Some other CF methods focus on improving the feature representation by directly taking several layers of a pre-trained deep network like VGG [17, 18]. On top of pre-trained convolutional layers, convolution operator tracker (COT) [19] was proposed to integrate multi-resolution convolutional features in different layers. The CREST [11] framework reformulated the CF into a convolutional layer. In addition, Qiang  et al. present an end-to-end light-weight network architecture [20] to learn better features that fit the CF model using off-line training. In their work, a CF is treated as a special layer added to a Siamese network. Feature extractor consisting of two convolutional layers is trained for the online tracking task. We exploit the feature extractor from [20] and further investigate the CF model update problem using the latest reinforcement learning algorithms [32][33].
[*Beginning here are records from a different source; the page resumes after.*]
Fixpoint conditional_rules (conditions : list pyval) (value : pyval) (data : dict pydict)
  : result pyval :=
  match conditions with
  | [] => Ok value
  | condition :: rest =>
      do has_value <- str_in "value" condition ;;
      do matched <-
        (if has_value then
           do cv <- subscript_str condition "value" ;;
           Ok (String.eqb (Py.str value) (Py.str cv))
         else Ok false) ;;
      if matched then attr_get condition "result"
      else
        do has_if <- str_in "if" condition ;;
        do fires <-
          (if has_if then
             do c <- subscript_str condition "if" ;;
             Ok (_evaluate_condition_val c data)
           else Ok false) ;;
        if fires then attr_get condition "then"
        else
          do has_default <- str_in "default" condition ;;
          if has_default then subscript_str condition "default"
          else conditional_rules rest value data
  end.

Definition _transform_conditional : transform_fn :=
  fun value config data ctx =>
    let conditions := Py.get_or config "conditions" (VList []) in
    do rules <- iterate conditions ;;
    conditional_rules rules value data.

Definition default_tier_field_mapping : pyval :=
  VDict [("up_to", VStr "ending_unit"); ("unit_amount", VStr "price")].

(** [for source_key, target_key in field_mapping.items():
      if source_key in tier: mapped_tier[target_key] = tier[source_key]] *)
Fixpoint copy_mapped_fields (field_mapping : list (string * pyval)) (tier mapped_tier : pydict)
  : result pydict :=
  match field_mapping with
  | [] => Ok mapped_tier
  | (source_key, target_key) :: rest =>
      match Dict.get tier source_key with
      | Some v =>
          do m <- set_val mapped_tier target_key v ;;
          copy_mapped_fields rest tier m
      | None => copy_mapped_fields rest tier mapped_tier
      end
  end.
Lemma tame_bind (own : list category) (m k : Run unit) :
  tame own m → tame own k → tame own (m ;; k).
Proof.
  intros Hm Hk st. destruct (Hm st) as (Ho & Hu & Hh & Hg & Hf).
  rewrite out_bind, self_bind.
  destruct Ho as [Ho | Ho]; rewrite Ho.
  - destruct (Hk (self (m st))) as (Ho' & Hu' & Hh' & Hg' & Hf').
    split; [exact Ho' |]. split; [congruence |]. split; [congruence |]. split.
    + intros c. etransitivity; [apply Hg | apply Hg'].
    + intros c Hc. rewrite (Hf' c Hc). apply Hf, Hc.
  - split; [right; reflexivity |]. repeat split; assumption.
Qed.

Lemma tame_adds (own : list category) (P : category -> string -> Prop) (m : Run unit) :
  (∀ c name, P c name → c ∈ own) → adds P m → tame own m.
Proof.
  intros Hown Hm st. destruct (Hm st) as (Ho & Hu & Hh & _ & Hb).
  split; [left; exact Ho |]. split; [exact Hu |]. split; [exact Hh |]. split.
  - intros c name Hin. apply Hb. left. exact Hin.
  - intros c Hc. apply set_eq. intros name. rewrite Hb. split; [| tauto].
    intros [H | H]; [exact H |]. exfalso. apply Hc, (Hown c name H).
Qed.

Lemma quiet_ret {A : Type} (a : A) : quiet (mret a).
Proof. intros st. run_step. repeat split. left. eexists. reflexivity. Qed.

Lemma quiet_value_or_raise {A : Type} (v : option A) : quiet (value_or_raise v).
Proof.
  intros st. destruct v; run_step; repeat split;
    [left; eexists; reflexivity | right; reflexivity].
Qed.

Lemma quiet_bind {A B : Type} (m : Run A) (k : A -> Run B) :
  quiet m → (∀ a, quiet (k a)) → quiet (m ≫= k).
Proof.
  intros Hm Hk st. destruct (Hm st) as (Ho & Hu & Hh & Hf).
  rewrite out_bind, self_bind.
  destruct Ho as [[a Ho] | Ho]; rewrite Ho.
  - destruct (Hk a (self (m st))) as (Ho' & Hu' & Hh' & Hf').
    split; [exact Ho' |]. repeat split; congruence.
  - split; [right; reflexivity |]. repeat split; assumption.
Qed.

Lemma quiet_for_each {A B : Type} (body : B -> A -> Run B) (l : list A) (acc : B) :
  (∀ acc x, quiet (body acc x)) → quiet (for_each body acc l).
Proof.
  intros Hbody. revert acc. induction l as [|x l IH]; intros acc.
  - apply quiet_ret.
  - cbn [for_each]. apply quiet_bind; [apply Hbody | exact IH].
Qed.


Lemma quiet_print (text : string) : quiet (print text).
Proof. intros st. run_step. repeat split. left. eexists. reflexivity. Qed.

Lemma quiet_get_self : quiet get_self.
Proof. intros st. run_step. repeat split. left. eexists. reflexivity. Qed.

Lemma quiet_mark_processed (url_str : string) : quiet (modify (mark_processed url_str)).
Proof. intros st. run_step. repeat split. left. eexists. reflexivity. Qed.

(** A quiet step followed by a tame continuation is tame. *)
Lemma tame_after_quiet {A : Type} (own : list category) (m : Run A) (k : A -> Run unit) :
  quiet m → (∀ a, tame own (k a)) → tame own (m ≫= k).
Proof.
  intros Hm Hk st. destruct (Hm st) as (Ho & Hu & Hh & Hf).
  rewrite out_bind, self_bind.
  destruct Ho as [[a Ho] | Ho]; rewrite Ho.
  - destruct (Hk a (self (m st))) as (Ho' & Hu' & Hh' & Hg' & Hf').
    split; [exact Ho' |]. split; [congruence |]. split; [congruence |].
    rewrite <- Hf. split; assumption.
  - split; [right; reflexivity |]. split; [exact Hu |]. split; [exact Hh |].
    rewrite Hf. split; [reflexivity | intros; reflexivity].
Qed.

Lemma quiet_analyze_segment (url_str : string) (path_segments : list string)
    (acc : gset string) (entry : nat * string) :
  quiet (analyze_segment url_str path_segments acc entry).
Proof.
  intros st. destruct entry as [i segment].
  destruct (analyze_segment_spec url_str path_segments acc i segment st) as [Ho Hs].
  rewrite Ho, Hs. repeat split. left. eexists. reflexivity.
Qed.

Lemma quiet_analyze_url (acc : gset string) (url_str : string) :
  quiet (analyze_url acc url_str).
Proof.
  unfold analyze_url. apply quiet_bind; [apply quiet_get_self |]. intros st0.
  destruct (bool_decide (url_str ∈ processed_urls st0)); [apply quiet_ret |].
  apply quiet_bind; [apply quiet_mark_processed |]. intros [].
  apply quiet_bind; [apply quiet_value_or_raise |]. intros parsed.
  apply quiet_for_each. intros acc' entry. apply quiet_analyze_segment.
Qed.

Section TamePasses.
Variable BeautifulSoup : string -> Bs4.soup.
Variable urljoin : string -> string -> option string.
Variable order : site -> gset string -> list string.

Lemma tame_query_pass : tame [UrlQuery] extract_url_query_parameters.
Proof.
  unfold extract_url_query_parameters.
  apply tame_after_quiet; [apply quiet_get_self |]. intros st0.
  apply tame_after_quiet; [apply quiet_value_or_raise |]. intros parsed.
  apply tame_bind.
  - apply (tame_adds _ (fun c name => ∃ x, x ∈ Url.keys (Url.parse_qs (Url.query parsed))
                                          ∧ (c = UrlQuery ∧ name ∈ ({[x]} : gset string)))).
    + intros c name (x & _ & -> & _). apply list_elem_of_here.
    + apply adds_for_each. intros x _. apply adds_update.
  - destruct (Url.parse_qs (Url.query parsed)); apply tame_print.
Qed.

Lemma quiet_harvest (base : string) (urls : gset string) (reference : string) :
  quiet (harvest urljoin base urls reference).
Proof.
  unfold harvest. apply quiet_bind; [apply quiet_value_or_raise |].
  intros resolved. apply quiet_ret.
Qed.

Lemma tame_path_pass :
  tame [PathRoute] (extract_potential_path_parameters BeautifulSoup urljoin order).
Proof.
  unfold extract_potential_path_parameters.
  apply tame_after_quiet; [apply quiet_get_self |]. intros st0.
  destruct (page st0) as [html|]; [| apply tame_ret].
  apply tame_after_quiet; [apply quiet_for_each; intros; apply quiet_harvest |].
  intros urls.
  apply tame_after_quiet; [apply quiet_for_each; intros; apply quiet_harvest |].
  intros urls'.
  apply tame_after_quiet.
  { apply quiet_for_each. intros acc x.
    destruct (_ && _); [apply quiet_harvest | apply quiet_ret]. }
  intros urls_to_analyze.
  apply tame_after_quiet; [apply quiet_print |]. intros [].
  apply tame_after_quiet; [apply quiet_for_each; intros; apply quiet_analyze_url |].
  intros potential.
  destruct (bool_decide (potential = ∅)); [apply tame_print |].
  apply tame_bind; [apply tame_print | apply tame_update, list_elem_of_here].
Qed.

Lemma tame_form_pass : tame [FormVisible; FormHidden] (extract_form_parameters BeautifulSoup).
Proof.
  unfold extract_form_parameters.
  apply tame_after_quiet; [apply quiet_get_self |]. intros st0.
  destruct (page st0) as [html|]; [| apply tame_ret].
  assert (Hfield : ∀ element, tame [FormVisible; FormHidden] (collect_field element)).
  { intros element.
    apply (tame_adds _ (fun c name => classify_field element = Some (c, name)));
      [| apply collect_field_adds].
    intros c name Hc.
    destruct (proj2 (proj2 (proj2 (classify_field_spec element))) c name Hc) as [-> | ->];
      [apply list_elem_of_further, list_elem_of_here | apply list_elem_of_here]. }
  assert (Hloop : ∀ (l : list (nat * Bs4.node)),
            tame [FormVisible; FormHidden]
              (for_each (fun _ entry => analyze_form entry) tt l)).
  { induction l as [|[i form] l IH]; [apply tame_ret |].
    cbn [for_each].
    assert (Hform : tame [FormVisible; FormHidden] (analyze_form (i, form))).
    { unfold analyze_form. apply tame_bind; [apply tame_print |].
      generalize (Bs4.find_all_in ["input"; "select"; "textarea"] form).
      induction l0 as [|element elements IHe]; [apply tame_ret |].
      cbn [for_each]. intros st. 
      assert (Heq : (collect_field element ≫= fun acc' : unit =>
                       for_each (fun _ element => collect_field element) acc' elements) st
                    = (collect_field element ;;
                       for_each (fun _ element => collect_field element) tt elements) st).
      { unfold mbind, Run_bind. destruct (out (collect_field element st)) as [[]| |];
          reflexivity. }
      rewrite Heq. clear Heq. revert st. apply tame_bind; [apply Hfield | exact IHe]. }
    intros st.
    assert (Heq : (analyze_form (i, form) ≫= fun acc' : unit =>
                     for_each (fun _ entry => analyze_form entry) acc' l) st
                  = (analyze_form (i, form) ;;
                     for_each (fun _ entry => analyze_form entry) tt l) st).
    { unfold mbind, Run_bind. destruct (out (analyze_form (i, form) st)) as [[]| |];
        reflexivity. }
    rewrite Heq. clear Heq. revert st. apply tame_bind; [exact Hform | exact IH]. }
  destruct (Bs4.find_all "form" (BeautifulSoup html)) as [|form forms];
    [apply tame_print | apply Hloop].
Qed.

Lemma tame_js_pass : tame [JavaScriptLike] (extract_js_parameters BeautifulSoup order).
Proof.
  unfold extract_js_parameters.
  apply tame_after_quiet; [apply quiet_get_self |]. intros st0.
  destruct (page st0) as [html|]; [| apply tame_ret].
  destruct (Bs4.find_all "script" (BeautifulSoup html)); [apply tame_print |].
  destruct (bool_decide _); [apply tame_print |].
  apply tame_bind; [apply tame_print | apply tame_update, list_elem_of_here].
Qed.

Lemma tame_comment_pass :
  tame [CommentWords] (extract_comment_parameters BeautifulSoup order).
Proof.
  unfold extract_comment_parameters.
  apply tame_after_quiet; [apply quiet_get_self |]. intros st0.
  destruct (page st0) as [html|]; [| apply tame_ret].
  destruct (Bs4.find_comments (BeautifulSoup html)) as [|comment comments];
    [apply tame_print |].
  destruct (bool_decide _); [apply tame_print |].
  apply tame_bind; [apply tame_print | apply tame_update, list_elem_of_here].
Qed.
2.2 Deep Reinforcement Learning

Deep reinforcement learning (RL) algorithms have already been applied to various problems arising from different domains. Control policies for robots can be learned by RL directly from real camera outputs [34, 35]

. Deep learning enables RL to scale to decision-making problems. The standout success of AlphaGo, which defeated a human world champion in Go, has shown deep RL can handle complex states and action spaces very well. Also deep RL is applied for many computer vision tasks like objection localization 

[36][37], object detection [38], action recognition [39] and person re-identification [40].

High variance in gradients makes it difficult to train a deep RL network. Actor-critic methods [41, 42] utilize learned value function as feedback term to guide the training. Trust region policy optimization (TRPO) [32] has been shown to be relatively robust and applicable to domains with high-dimensional inputs. To achieve this, TRPO optimizes a surrogate objective function, specifically, it optimizes an (importance sampled) advantage estimate, constrained with a quadratic approximation of KL divergence. The latest proximal policy optimization (PPO) [33] algorithm performs unconstrained optimization, requiring only first-order gradient information. Due to its good performance, PPO is gaining popularity for a range of deep RL tasks. Our work also uses the PPO algorithm to learn a policy for selecting an appropriate CF model for visual tracking.

Employing the deep RL algorithms into computer vision problems could benefit from the experience. In fact, RL has been studied for visual tracking in several recent works [27, 28][43][44]. Huang et al. succeed in utilizing Q-learning [29] for shallow-level or high-level feature selection [27]. Yun et al. propose an action-decision network[28] used policy gradient learning and trained action dynamics for tracking with annotated visual tracking sequences. Luo et al. propose an active tracking scheme trained in simulators by reinforcement learning [45]. Our work distinct from these existing works, in that we are studying the model update issue with reinforcement learning.

Fig. 2:

A visualization of 3 response maps from CF models of different stages. Bright yellow color denotes regions where high probability the target will be, while the dark blue color represents a relatively low probability. After a period of update, CF model drifts and the over-updated model produces a good-looking response map while failing to track the true target. (Better viewed in color)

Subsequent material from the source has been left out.